SUPPLIED RECORDS:
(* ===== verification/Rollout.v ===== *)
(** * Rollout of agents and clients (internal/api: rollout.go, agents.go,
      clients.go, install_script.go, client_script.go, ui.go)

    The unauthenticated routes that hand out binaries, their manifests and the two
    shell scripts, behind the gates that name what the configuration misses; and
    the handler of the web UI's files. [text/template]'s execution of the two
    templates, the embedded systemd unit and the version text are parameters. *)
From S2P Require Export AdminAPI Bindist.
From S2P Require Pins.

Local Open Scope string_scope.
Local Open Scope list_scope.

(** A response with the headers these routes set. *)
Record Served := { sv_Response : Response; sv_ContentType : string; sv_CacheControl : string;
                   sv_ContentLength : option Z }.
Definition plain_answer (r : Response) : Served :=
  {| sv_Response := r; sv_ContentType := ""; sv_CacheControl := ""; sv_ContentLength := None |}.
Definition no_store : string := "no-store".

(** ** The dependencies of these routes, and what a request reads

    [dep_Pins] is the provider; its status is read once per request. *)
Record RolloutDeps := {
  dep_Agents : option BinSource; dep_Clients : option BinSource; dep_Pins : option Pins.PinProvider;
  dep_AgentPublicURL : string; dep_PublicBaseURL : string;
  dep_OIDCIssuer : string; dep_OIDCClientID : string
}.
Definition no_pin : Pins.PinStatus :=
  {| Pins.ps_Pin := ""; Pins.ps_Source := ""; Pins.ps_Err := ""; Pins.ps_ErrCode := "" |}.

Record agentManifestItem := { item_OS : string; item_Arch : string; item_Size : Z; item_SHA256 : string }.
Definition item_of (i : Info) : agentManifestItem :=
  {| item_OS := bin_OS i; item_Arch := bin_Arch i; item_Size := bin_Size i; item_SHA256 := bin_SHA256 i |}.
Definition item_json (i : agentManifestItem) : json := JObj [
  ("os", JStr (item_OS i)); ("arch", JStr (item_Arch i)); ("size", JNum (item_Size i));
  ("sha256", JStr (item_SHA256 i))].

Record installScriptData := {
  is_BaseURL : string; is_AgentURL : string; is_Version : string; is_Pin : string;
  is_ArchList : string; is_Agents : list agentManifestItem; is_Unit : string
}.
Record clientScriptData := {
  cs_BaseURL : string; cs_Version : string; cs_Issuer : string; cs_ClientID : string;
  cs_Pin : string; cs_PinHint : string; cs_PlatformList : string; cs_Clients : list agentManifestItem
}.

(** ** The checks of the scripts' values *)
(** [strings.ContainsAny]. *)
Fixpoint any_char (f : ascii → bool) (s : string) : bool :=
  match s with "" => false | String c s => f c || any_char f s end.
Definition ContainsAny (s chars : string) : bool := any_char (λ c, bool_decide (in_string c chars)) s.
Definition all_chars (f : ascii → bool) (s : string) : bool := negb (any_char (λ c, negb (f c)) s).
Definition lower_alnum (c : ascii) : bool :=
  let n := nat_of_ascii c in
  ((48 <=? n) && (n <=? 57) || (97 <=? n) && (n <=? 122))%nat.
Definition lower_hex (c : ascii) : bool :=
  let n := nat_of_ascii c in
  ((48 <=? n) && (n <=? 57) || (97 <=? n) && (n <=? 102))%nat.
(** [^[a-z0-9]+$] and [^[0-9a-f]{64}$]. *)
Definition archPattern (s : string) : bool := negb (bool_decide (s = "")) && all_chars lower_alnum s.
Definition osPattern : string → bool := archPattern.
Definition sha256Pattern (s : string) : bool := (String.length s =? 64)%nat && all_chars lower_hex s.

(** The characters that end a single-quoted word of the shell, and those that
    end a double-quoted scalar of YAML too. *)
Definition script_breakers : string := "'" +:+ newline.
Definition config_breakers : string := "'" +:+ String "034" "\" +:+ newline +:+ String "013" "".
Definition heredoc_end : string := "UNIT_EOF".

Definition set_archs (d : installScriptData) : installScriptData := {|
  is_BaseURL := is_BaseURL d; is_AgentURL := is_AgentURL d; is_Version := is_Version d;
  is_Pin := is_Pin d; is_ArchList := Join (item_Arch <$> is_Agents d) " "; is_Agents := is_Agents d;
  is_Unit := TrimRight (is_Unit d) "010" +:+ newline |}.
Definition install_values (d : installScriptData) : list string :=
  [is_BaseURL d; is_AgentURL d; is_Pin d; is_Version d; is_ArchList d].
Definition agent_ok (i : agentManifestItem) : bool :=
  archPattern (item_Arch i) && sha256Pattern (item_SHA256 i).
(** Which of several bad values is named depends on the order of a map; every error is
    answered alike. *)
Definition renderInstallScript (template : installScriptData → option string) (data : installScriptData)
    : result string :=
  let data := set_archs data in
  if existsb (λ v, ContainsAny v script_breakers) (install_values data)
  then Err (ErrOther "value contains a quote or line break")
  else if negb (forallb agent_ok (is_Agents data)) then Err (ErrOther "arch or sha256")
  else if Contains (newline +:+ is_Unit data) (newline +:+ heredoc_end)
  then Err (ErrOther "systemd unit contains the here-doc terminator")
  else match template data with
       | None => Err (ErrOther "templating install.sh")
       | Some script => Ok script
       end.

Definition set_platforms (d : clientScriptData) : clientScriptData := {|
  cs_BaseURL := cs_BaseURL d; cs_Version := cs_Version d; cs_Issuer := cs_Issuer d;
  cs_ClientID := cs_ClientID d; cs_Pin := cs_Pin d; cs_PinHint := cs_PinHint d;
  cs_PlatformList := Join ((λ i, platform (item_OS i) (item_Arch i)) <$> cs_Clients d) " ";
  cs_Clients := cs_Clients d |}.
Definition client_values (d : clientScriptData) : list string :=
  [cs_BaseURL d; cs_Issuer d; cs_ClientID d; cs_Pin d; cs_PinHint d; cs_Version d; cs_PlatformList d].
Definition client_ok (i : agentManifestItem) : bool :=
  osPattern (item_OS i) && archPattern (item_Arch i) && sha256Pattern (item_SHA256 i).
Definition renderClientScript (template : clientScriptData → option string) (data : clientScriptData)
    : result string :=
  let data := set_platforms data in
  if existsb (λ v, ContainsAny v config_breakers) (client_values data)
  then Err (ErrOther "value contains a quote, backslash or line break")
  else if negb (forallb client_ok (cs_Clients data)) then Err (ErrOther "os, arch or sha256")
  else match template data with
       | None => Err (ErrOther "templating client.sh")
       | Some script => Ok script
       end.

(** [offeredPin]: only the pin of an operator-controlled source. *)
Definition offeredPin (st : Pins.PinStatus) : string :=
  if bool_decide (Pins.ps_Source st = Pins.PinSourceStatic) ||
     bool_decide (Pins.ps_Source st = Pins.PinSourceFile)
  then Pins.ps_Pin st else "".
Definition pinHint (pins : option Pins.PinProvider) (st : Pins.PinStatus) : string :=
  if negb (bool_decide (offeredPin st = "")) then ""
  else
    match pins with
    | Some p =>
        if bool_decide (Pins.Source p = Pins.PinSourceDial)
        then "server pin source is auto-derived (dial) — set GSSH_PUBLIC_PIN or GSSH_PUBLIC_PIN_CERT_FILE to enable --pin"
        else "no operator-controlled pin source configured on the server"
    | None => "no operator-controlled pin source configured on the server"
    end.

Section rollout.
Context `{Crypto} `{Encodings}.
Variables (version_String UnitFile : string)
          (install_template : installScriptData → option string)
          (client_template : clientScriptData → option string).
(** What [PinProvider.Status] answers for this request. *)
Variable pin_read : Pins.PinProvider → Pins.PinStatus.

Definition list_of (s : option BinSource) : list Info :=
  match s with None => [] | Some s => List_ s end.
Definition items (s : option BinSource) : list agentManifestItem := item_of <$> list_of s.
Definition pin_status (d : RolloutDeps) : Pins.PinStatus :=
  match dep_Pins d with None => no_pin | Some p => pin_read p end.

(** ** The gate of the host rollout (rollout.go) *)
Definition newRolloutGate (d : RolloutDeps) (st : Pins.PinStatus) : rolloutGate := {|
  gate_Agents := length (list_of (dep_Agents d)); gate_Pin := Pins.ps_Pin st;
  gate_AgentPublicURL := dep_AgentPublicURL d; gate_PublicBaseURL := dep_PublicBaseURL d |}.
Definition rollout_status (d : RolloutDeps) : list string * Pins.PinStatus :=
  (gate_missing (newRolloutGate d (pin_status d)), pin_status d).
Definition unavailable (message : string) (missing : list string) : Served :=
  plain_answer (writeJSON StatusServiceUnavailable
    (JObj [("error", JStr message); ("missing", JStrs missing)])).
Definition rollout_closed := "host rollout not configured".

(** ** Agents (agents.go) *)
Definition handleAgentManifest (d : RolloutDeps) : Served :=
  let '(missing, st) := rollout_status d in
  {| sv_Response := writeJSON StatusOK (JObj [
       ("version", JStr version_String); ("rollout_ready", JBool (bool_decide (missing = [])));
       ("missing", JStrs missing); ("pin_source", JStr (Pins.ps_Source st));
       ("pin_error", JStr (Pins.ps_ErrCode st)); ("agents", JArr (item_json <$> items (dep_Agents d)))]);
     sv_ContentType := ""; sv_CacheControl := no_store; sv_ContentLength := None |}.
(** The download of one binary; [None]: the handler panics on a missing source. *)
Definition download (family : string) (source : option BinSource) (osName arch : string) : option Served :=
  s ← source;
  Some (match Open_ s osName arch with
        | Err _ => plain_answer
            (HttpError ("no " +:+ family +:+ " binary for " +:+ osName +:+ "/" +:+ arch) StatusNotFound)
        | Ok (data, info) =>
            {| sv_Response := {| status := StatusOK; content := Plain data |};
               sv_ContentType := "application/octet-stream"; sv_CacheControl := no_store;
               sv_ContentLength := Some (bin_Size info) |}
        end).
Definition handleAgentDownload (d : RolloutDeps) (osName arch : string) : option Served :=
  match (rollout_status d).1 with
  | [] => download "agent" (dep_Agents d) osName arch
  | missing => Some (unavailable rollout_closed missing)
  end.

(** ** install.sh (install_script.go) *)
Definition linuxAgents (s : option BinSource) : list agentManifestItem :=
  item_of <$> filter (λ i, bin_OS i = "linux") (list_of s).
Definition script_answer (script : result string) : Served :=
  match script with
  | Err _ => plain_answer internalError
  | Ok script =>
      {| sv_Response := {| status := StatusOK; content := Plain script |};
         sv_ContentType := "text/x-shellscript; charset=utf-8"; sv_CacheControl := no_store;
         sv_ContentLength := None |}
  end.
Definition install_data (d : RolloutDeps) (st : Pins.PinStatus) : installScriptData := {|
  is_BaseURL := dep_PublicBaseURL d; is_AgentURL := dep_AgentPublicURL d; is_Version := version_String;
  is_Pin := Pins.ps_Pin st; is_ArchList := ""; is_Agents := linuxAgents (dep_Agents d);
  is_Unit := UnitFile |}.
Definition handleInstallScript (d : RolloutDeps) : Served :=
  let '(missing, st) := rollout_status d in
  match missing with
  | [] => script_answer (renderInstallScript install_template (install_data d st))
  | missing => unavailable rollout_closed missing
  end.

--

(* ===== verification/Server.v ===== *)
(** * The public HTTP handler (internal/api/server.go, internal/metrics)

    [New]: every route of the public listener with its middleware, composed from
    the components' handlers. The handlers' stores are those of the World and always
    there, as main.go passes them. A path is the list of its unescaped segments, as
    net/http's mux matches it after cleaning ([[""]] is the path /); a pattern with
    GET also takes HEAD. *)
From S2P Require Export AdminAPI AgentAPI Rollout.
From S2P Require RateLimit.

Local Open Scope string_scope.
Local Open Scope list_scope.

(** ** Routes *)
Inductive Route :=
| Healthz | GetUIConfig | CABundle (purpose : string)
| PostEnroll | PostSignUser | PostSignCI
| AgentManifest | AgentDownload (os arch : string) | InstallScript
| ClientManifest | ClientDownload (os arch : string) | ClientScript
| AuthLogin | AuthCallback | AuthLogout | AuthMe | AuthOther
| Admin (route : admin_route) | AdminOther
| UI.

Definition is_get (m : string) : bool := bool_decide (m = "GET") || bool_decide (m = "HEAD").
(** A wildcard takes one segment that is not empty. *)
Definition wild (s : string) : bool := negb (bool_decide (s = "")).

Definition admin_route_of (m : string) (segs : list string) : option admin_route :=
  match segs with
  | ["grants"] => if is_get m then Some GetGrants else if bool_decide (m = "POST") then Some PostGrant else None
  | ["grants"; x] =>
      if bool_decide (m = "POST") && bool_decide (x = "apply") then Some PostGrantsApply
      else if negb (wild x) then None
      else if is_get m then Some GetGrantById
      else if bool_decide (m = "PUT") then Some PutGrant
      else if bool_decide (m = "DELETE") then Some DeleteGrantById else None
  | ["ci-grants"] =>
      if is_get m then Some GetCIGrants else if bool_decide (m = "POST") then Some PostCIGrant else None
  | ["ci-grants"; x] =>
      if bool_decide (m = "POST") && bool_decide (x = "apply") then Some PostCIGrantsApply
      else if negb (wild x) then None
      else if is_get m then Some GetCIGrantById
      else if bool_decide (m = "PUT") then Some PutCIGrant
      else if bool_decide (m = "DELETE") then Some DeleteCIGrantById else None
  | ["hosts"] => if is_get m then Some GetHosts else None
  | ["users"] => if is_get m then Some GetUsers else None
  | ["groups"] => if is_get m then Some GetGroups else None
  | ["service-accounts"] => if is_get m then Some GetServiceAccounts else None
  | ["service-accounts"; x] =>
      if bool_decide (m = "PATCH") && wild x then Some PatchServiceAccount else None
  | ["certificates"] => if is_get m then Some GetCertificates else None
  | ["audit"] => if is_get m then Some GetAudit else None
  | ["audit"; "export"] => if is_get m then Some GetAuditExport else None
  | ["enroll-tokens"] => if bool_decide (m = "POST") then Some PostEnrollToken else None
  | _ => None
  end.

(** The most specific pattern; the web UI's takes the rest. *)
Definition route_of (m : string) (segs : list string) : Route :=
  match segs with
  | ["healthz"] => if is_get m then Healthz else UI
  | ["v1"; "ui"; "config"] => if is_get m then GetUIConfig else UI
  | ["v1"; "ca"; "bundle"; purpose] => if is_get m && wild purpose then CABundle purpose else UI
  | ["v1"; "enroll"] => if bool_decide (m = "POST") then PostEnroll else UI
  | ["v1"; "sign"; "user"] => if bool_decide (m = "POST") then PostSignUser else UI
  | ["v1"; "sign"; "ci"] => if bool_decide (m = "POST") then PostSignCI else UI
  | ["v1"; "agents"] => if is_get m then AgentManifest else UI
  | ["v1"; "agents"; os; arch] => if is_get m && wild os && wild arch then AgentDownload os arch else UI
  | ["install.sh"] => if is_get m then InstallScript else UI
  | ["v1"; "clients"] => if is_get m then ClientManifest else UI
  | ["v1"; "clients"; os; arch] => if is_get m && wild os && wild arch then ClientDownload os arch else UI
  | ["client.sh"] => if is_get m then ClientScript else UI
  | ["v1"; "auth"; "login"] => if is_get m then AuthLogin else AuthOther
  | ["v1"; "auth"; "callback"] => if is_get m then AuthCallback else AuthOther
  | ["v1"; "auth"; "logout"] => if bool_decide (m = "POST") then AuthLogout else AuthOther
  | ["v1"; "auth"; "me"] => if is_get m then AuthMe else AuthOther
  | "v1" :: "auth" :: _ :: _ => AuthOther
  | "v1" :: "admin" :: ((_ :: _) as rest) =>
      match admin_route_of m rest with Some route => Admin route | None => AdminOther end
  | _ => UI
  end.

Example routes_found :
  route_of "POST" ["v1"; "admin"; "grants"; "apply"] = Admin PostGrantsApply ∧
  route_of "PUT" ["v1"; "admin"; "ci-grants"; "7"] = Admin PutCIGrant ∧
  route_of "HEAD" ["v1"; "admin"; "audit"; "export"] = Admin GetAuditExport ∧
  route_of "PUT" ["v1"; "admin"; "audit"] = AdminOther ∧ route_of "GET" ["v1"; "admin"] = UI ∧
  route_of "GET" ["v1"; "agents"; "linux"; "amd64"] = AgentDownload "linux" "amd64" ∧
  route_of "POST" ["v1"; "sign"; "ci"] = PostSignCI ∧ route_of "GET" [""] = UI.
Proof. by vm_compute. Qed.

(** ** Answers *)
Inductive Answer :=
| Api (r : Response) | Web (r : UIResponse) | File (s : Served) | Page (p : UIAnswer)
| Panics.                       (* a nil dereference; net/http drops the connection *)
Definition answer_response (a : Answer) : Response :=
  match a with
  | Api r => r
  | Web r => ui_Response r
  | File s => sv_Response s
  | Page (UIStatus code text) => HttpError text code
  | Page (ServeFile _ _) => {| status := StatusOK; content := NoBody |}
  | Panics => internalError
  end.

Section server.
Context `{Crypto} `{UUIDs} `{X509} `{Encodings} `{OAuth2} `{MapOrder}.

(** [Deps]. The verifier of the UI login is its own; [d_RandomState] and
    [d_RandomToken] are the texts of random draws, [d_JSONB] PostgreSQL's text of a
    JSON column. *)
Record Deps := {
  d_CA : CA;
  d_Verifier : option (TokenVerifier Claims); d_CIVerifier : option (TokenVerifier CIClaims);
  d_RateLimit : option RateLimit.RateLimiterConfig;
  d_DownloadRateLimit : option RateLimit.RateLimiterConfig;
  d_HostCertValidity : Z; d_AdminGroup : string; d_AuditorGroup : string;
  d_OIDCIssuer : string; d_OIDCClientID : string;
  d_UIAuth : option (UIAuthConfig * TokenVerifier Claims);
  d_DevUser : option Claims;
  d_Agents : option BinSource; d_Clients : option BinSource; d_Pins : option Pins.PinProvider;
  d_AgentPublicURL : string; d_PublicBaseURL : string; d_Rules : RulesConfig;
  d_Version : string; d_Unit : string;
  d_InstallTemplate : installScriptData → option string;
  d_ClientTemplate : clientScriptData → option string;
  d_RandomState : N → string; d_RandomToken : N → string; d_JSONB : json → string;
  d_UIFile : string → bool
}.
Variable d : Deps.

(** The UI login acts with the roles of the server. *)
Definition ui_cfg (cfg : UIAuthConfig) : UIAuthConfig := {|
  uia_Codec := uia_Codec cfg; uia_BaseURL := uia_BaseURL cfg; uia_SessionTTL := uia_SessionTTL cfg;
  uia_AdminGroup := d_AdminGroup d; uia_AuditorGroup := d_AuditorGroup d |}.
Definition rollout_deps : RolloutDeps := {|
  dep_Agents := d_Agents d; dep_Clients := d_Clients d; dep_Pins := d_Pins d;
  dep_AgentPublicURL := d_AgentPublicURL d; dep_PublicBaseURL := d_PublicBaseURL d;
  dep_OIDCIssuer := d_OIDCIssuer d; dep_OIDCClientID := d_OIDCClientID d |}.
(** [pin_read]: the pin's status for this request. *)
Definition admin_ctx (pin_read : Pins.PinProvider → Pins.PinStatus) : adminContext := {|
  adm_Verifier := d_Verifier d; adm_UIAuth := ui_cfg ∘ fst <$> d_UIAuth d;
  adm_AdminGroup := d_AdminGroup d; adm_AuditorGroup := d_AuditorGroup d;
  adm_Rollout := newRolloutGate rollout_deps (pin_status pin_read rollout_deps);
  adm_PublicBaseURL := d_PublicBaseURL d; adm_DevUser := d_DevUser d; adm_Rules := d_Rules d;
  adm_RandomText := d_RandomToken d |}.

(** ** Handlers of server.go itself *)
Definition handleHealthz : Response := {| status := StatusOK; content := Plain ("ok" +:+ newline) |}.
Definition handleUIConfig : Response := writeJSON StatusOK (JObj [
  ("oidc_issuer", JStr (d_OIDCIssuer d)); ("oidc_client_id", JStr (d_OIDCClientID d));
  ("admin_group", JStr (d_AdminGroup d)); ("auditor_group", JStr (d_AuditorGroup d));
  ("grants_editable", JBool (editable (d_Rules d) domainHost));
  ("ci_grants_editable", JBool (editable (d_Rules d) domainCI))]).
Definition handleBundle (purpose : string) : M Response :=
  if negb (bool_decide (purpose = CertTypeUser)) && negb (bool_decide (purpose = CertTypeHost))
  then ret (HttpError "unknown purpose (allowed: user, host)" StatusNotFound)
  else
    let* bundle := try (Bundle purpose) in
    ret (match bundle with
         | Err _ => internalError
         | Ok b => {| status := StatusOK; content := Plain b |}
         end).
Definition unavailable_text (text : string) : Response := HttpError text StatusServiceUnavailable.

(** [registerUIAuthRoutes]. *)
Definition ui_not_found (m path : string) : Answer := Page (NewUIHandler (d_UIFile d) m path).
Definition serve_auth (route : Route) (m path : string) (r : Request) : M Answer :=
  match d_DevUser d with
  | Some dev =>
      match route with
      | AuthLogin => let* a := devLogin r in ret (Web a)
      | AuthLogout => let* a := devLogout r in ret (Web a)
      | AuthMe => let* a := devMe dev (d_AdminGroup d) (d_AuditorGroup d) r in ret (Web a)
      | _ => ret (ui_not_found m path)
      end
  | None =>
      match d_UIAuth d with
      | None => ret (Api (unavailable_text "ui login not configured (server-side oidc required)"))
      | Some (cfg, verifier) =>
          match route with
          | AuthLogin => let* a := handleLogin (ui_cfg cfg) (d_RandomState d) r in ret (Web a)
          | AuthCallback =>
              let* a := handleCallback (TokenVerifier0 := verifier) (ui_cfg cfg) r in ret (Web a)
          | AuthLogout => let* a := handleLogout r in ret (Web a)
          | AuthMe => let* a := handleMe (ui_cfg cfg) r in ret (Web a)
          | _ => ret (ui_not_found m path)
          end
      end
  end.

TASK GOAL: Tally the lines of the material above that contain the word "Encodings" and report the total alone.

ANSWER TO THE EXERCISE: 2